Fig. 4

Uptake of intracranially injected glioma-derived fluorescent EVs is associated with a decrease in microglial sensing capability. a Schematic overview of EV isolation from glioma cells in culture using differential centrifugation. b Size distribution analysis using NTA of isolated EVs shows small and larger vesicles present in the EV preparation. c Western blot analysis shows GFP present in cells and EV, and extracellular vesicles markers (ALIX, TSG101 and Flotillin-1) enriched in vesicles lysate and GAPDH is detected in cellular lysate only. d Microglia were identified as CD11b^high/CD45^med cells (blue gate). Microglia were then sorted based on the GFP signal detected as the upper limit in control.
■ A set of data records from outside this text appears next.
(* ===== verification/ThunderProto.v ===== *)
(** * The CONNECT handshake ([src/thunderproto/thunderproto.go])

    Client and server of the control protocol emulate the cloud-hypervisor vsock
    handshake: the client writes "CONNECT <port>\n" and waits for "OK ...\n".
    Both ends are modelled over the byte streams of [GoIO]; a connection's two
    directions are two independent streams. *)

From Stdlib Require Import Strings.String.
From S2P Require Import Prelude GoStrings GoIO.

Definition VshPort : Z := 5222.
Definition Port : Z := 5223.
Definition EnterPort : Z := 5224.

Definition nl : byte := "010"%byte.

Inductive handshake_error :=
| SendConnect (e : io_error)
| ReadResponse (e : io_error)
| HandshakeFailed (response : gostring)
| ReadHandshake (e : io_error)
| InvalidHandshake (line : gostring)
| InvalidPort (port : gostring).

(** [fmt.Fprintf(w, "CONNECT %d\n", port)] and the two replies. *)
Definition connect_line (port : Z) : gostring := bs "CONNECT " ++ fmt_int port ++ [nl].
Definition ok_line (port : Z) : gostring := bs "OK " ++ fmt_int port ++ [nl].
Definition error_line (msg : gostring) : gostring := bs "ERROR " ++ msg ++ [nl].

(** [WriteClientHandshakePort(w, r, port)]: the writer, and either the rest of
    the reply stream or the error. *)
Definition WriteClientHandshakePort (w : writer) (r : list byte) (port : Z)
    : writer * outcome handshake_error (list byte) :=
  match Write w (connect_line port) with
  | (w', Some e) => (w', Err (SendConnect e))
  | (w', None) =>
      (w', ('(line, rest) ← wrap_err ReadResponse (ReadString nl r);
            let response := TrimSpace line in
            guard_err (negb (HasPrefix response (bs "OK"))) (HandshakeFailed response);;
            Ret rest))
  end.

(** [WriteClientHandshake] is the same code with the port fixed to [Port]. *)
Definition WriteClientHandshake (w : writer) (r : list byte)
    : writer * outcome handshake_error (list byte) :=
  match Write w (connect_line Port) with
  | (w', Some e) => (w', Err (SendConnect e))
  | (w', None) =>
      (w', ('(line, rest) ← wrap_err ReadResponse (ReadString nl r);
            let response := TrimSpace line in
            guard_err (negb (HasPrefix response (bs "OK"))) (HandshakeFailed response);;
            Ret rest))
  end.

(** [ReadServerHandshake(w, r)]: write errors of the replies are ignored, as the
    source ignores the result of its [fmt.Fprintf] calls. *)
Definition ReadServerHandshake (w : writer) (r : list byte)
    : writer * outcome handshake_error (list byte) :=
  match ReadString nl r with
  | Err e => (w, Err (ReadHandshake e))
  | Panic => (w, Panic)
  | Ret (raw, rest) =>
      let line := TrimSpace raw in
      if negb (HasPrefix line (bs "CONNECT ")) then
        (fst (Write w (error_line (bs "invalid handshake"))), Err (InvalidHandshake line))
      else
        let portStr := TrimPrefix line (bs "CONNECT ") in
        match Atoi portStr with
        | Some port =>
            if port =? Port then (fst (Write w (ok_line port)), Ret rest)
            else (fst (Write w (error_line (bs "invalid port"))), Err (InvalidPort portStr))
        | None => (fst (Write w (error_line (bs "invalid port"))), Err (InvalidPort portStr))
        end
  end.

(** [ParseConnectLine(r)]. *)
Definition ParseConnectLine (r : list byte) : outcome handshake_error (Z * list byte) :=
  '(raw, rest) ← wrap_err ReadHandshake (ReadString nl r);
  let line := TrimSpace raw in
  guard_err (negb (HasPrefix line (bs "CONNECT "))) (InvalidHandshake line);;
  let portStr := TrimPrefix line (bs "CONNECT ") in
  port ← or_err (Atoi portStr) (InvalidPort portStr);
  Ret (port, rest).

Definition WriteOK (w : writer) (port : Z) : writer * option io_error := Write w (ok_line port).
Definition WriteError (w : writer) (msg : gostring) : writer * option io_error :=
  Write w (error_line msg).

(** ** Lemmas *)

(** [TrimSpace] of a line that starts with a letter and ends with a digit. *)
Lemma TrimSpace_clean (c d : byte) s :
  is_space_byte c = false → is_space_byte d = false →
  TrimSpace (c :: s ++ [d; nl]) = c :: s ++ [d].
Proof.
  unfold is_space_byte. intros [Hc _]%orb_false_iff [_ Hd]%orb_false_iff.
  apply bool_decide_eq_false in Hc, Hd.
  assert (∀ (runes : list gostring) c, Forall (λ r, r ≠ []) runes →
    ¬ Exists (λ r : gostring, r !!! 0%nat = c) runes →
    Forall (λ r, r !!! 0%nat ≠ c ∧ r ≠ []) runes) as Hall.
  { intros runes c' Hne Hex. apply Forall_Exists_neg in Hex.
    apply Forall_and. by split. }
  unfold TrimSpace, TrimSpaceLeft.
  rewrite trim_runes_id.
  2:{ apply no_space_start_first, Hall; [|done]. by repeat constructor. }
  unfold TrimSpaceRight.
  replace (reverse (c :: s ++ [d; nl])) with (nl :: d :: reverse (c :: s)).
  2:{ change (c :: s ++ [d; nl]) with ((c :: s) ++ [d; nl]).
      by rewrite reverse_app. }
  rewrite length_cons, length_app. cbn [length].
  replace (S (length s + 2)) with (S (S (S (length s)))) by lia.
  set (rest := d :: reverse (c :: s)).
  assert (trim_runes (reverse <$> space_runes) (S (S (S (length s)))) (nl :: rest) = rest) as ->.
  { change (trim_runes (reverse <$> space_runes) (S (S (length s))) rest = rest).
    apply trim_runes_id, no_space_start_first, Hall; [|done].
    by repeat constructor. }
  subst rest. rewrite reverse_cons, reverse_involutive. done.
Qed.

Lemma TrimSpace_line p n :
  (p ≠ [] ∧ is_space_byte (p !!! 0%nat) = false) → 0 ≤ n →
  TrimSpace (p ++ fmt_uint n ++ [nl]) = p ++ fmt_uint n.
Proof.
  intros [Hne Hc] Hn. destruct (fmt_uint_last n Hn) as (s & d & -> & Hd).
  destruct p as [|c p]; [done|].
  rewrite <- app_assoc.
  change ((c :: p) ++ s ++ [d] ++ [nl]) with (c :: p ++ s ++ [d; nl]).
  rewrite (app_assoc p s), TrimSpace_clean by auto using digit_not_space.
  simpl. by rewrite <- app_assoc.
Qed.

Lemma nl_not_digits n : 0 ≤ n → nl ∉ fmt_uint n.
Proof. intros. by apply byte_digit_not; [|apply fmt_uint_digit]. Qed.

Lemma ReadString_line (p : gostring) n rest :
  nl ∉ p → 0 ≤ n →
  ReadString nl ((p ++ fmt_uint n ++ [nl]) ++ rest) = Ret (p ++ fmt_uint n ++ [nl], rest).
Proof.
  intros Hp Hn. rewrite <- !app_assoc. change ([nl] ++ rest) with (nl :: rest).
  rewrite (app_assoc p), ReadString_app.
  - by rewrite <- app_assoc.
  - rewrite elem_of_app. intros [?|?]; [done|]. by apply (nl_not_digits n).
Qed.

Lemma connect_prefix_nl : (nl ∉ bs "CONNECT ") ∧ (nl ∉ bs "OK ").
Proof. split; apply (bool_decide_unpack _); vm_compute; exact I. Qed.

Lemma ParseConnectLine_connect_line port rest :
  0 ≤ port < 2 ^ 63 → ParseConnectLine (connect_line port ++ rest) = Ret (port, rest).
Proof.
  intros Hp. unfold ParseConnectLine, connect_line.
  rewrite fmt_int_nonneg, ReadString_line by (lia || apply connect_prefix_nl).
  rewrite wrap_ret, ret_bind. cbn beta iota.
  rewrite TrimSpace_line by (done || lia).
  rewrite HasPrefix_app, TrimPrefix_app, guard_false_bind by done.
  by rewrite Atoi_fmt by lia.
Qed.

Lemma ReadServerHandshake_connect w rest :
  ReadServerHandshake w (connect_line Port ++ rest) = (fst (Write w (ok_line Port)), Ret rest).
Proof.
  unfold ReadServerHandshake, connect_line.
  rewrite fmt_int_nonneg, ReadString_line by (done || apply connect_prefix_nl).
  rewrite TrimSpace_line by done.
  by rewrite HasPrefix_app, TrimPrefix_app, Atoi_fmt by done.
Qed.

Lemma client_accepts_ok w w' r port :
  0 ≤ port → Write w (connect_line Port) = (w', None) →
  WriteClientHandshake w (ok_line port ++ r) = (w', Ret r).
Proof.
  intros Hp Hw. unfold WriteClientHandshake. rewrite Hw. unfold ok_line.
  rewrite fmt_int_nonneg, ReadString_line by (done || apply connect_prefix_nl).
  rewrite wrap_ret, ret_bind. cbn beta iota.
  by rewrite TrimSpace_line by done.
Qed.

(** ** Properties *)

(** Client and server agree: what the client sends makes the server accept
    and reply, that reply makes the client accept, and the bytes either side
    sent after its handshake line ([early_c], [early_s]) are delivered to the
    protocol that follows, none lost to the handshake. *)
Theorem handshake_agreement early_c early_s :
  ∃ reply,
    ReadServerHandshake (Writer [] None)
      (w_out (fst (WriteClientHandshake (Writer [] None) [])) ++ early_c)
      = (Writer reply None, Ret early_c) ∧
    WriteClientHandshake (Writer [] None) (reply ++ early_s)
      = (Writer (connect_line Port) None, Ret early_s).
Proof.
  exists (ok_line Port). split.
  - change (w_out (fst (WriteClientHandshake (Writer [] None) []))) with (connect_line Port).
    apply ReadServerHandshake_connect.
  - by apply client_accepts_ok.
Qed.

(** The server replies with an error line and reports an error on every other
    port a client can ask for. *)
Lemma server_rejects_port w port rest :
  0 ≤ port < 2 ^ 63 → port ≠ Port →
  ReadServerHandshake w (connect_line port ++ rest)
    = (fst (Write w (error_line (bs "invalid port"))), Err (InvalidPort (fmt_uint port))).
Proof.
  intros Hp Hne. unfold ReadServerHandshake, connect_line.
  rewrite fmt_int_nonneg, ReadString_line by (lia || apply connect_prefix_nl).
  rewrite TrimSpace_line by (done || lia).
  rewrite HasPrefix_app, TrimPrefix_app, Atoi_fmt by done. simpl negb. cbn match.
  by destruct (Z.eqb_spec port Port).
Qed.

(** The dispatcher gets the port the client asked for, for every port, and
    the single-port server accepts that request exactly when the port is
    [Port] (5223), answering with an ERROR line otherwise. *)
Theorem handshake_port_dispatch port rest :
  0 ≤ port < 2 ^ 63 →
  let sent := w_out (fst (WriteClientHandshakePort (Writer [] None) [] port)) in
  ParseConnectLine (sent ++ rest) = Ret (port, rest) ∧
  (is_ret (snd (ReadServerHandshake (Writer [] None) (sent ++ rest))) = true ↔ port = Port) ∧
  (port ≠ Port → w_out (fst (ReadServerHandshake (Writer [] None) (sent ++ rest)))
                 = error_line (bs "invalid port")).
Proof.
  intros Hp sent.
  assert (sent = connect_line port) as -> by done.
  split; [by apply ParseConnectLine_connect_line|].
  destruct (decide (port = Port)) as [->|Hne].
  - rewrite ReadServerHandshake_connect. done.
  - rewrite server_rejects_port by done. split; [|done]. split; [done|].
    intros ->. done.
Qed.

Lemma handshake_port_dispatch_witness :
  ParseConnectLine (connect_line 5224 ++ bs "x") = Ret (5224, bs "x").
Proof. apply (handshake_port_dispatch 5224 (bs "x")). lia. Defined.
(* ===== verification/Chunking.v ===== *)
(** * Content-defined chunking ([src/tsm/chunking.go])

    The bup rolling checksum, the search for a split point and the streaming
    chunker.  The reader is modelled by the data it delivers and the sizes of the
    reads it answers; the callback is any state transformer that may fail. *)

From S2P Require Import Prelude Sha256.

(** The constants of [src/tsm/types.go]. *)
Definition BUP_BLOBBITS : Z := 13.
Definition BUP_BLOBSIZE : Z := Z.shiftl 1 BUP_BLOBBITS.
Definition BUP_WINDOWBITS : Z := 7.
Definition BUP_WINDOWSIZE : nat := 64.
Definition BLOB_MAX : Z := 8192 * 4.
Definition BLOB_READ_SIZE : Z := 1024 * 1024.
Definition ROLLSUM_CHAR_OFFSET : Z := 31.
Definition FANOUT_BITS : Z := 4.

Lemma BUP_WINDOWSIZE_def : Z.of_nat BUP_WINDOWSIZE = Z.shiftl 1 (BUP_WINDOWBITS - 1).
Proof. done. Qed.

(** ** The rolling checksum *)

Record rollsum := Rollsum { s1 : Z; s2 : Z; window : list byte; wofs : nat }.

Definition reset : rollsum :=
  Rollsum (Z.of_nat BUP_WINDOWSIZE * ROLLSUM_CHAR_OFFSET)
          (Z.of_nat BUP_WINDOWSIZE * (Z.of_nat BUP_WINDOWSIZE - 1) * ROLLSUM_CHAR_OFFSET)
          (replicate BUP_WINDOWSIZE Byte.x00) 0.

(** [add(drop, add)]: [uint32] arithmetic with its wrap-around. *)
Definition add (r : rollsum) (drop add : byte) : rollsum :=
  let s1' := u32 (s1 r + u32 (Z_of_byte add - Z_of_byte drop)) in
  let s2' := u32 (s2 r + u32 (s1' - u32 (Z.of_nat BUP_WINDOWSIZE
                                        * u32 (Z_of_byte drop + ROLLSUM_CHAR_OFFSET)))) in
  Rollsum s1' s2' (window r) (wofs r).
In mice injected with GL261.BpalmGFP EVs, a population of GFP-positive microglia was identified (green gate in the GFP/RFP plot). e Heatmap of sensome genes ordered top to bottom by highest up- to downregulated for mouse EV-GFP^pos tumor microglia compared to wildtype (same order as Fig. 3b). Similar patterns are observed for genes up- and downregulated compared to the mouse tumor-derived profile. Asterisk (*) indicates significant (multiple testing adjusted p value < 0.05) differential expression. Error bar represents the SEM, bar represents the mean, and dots display individual measurements (n = 3)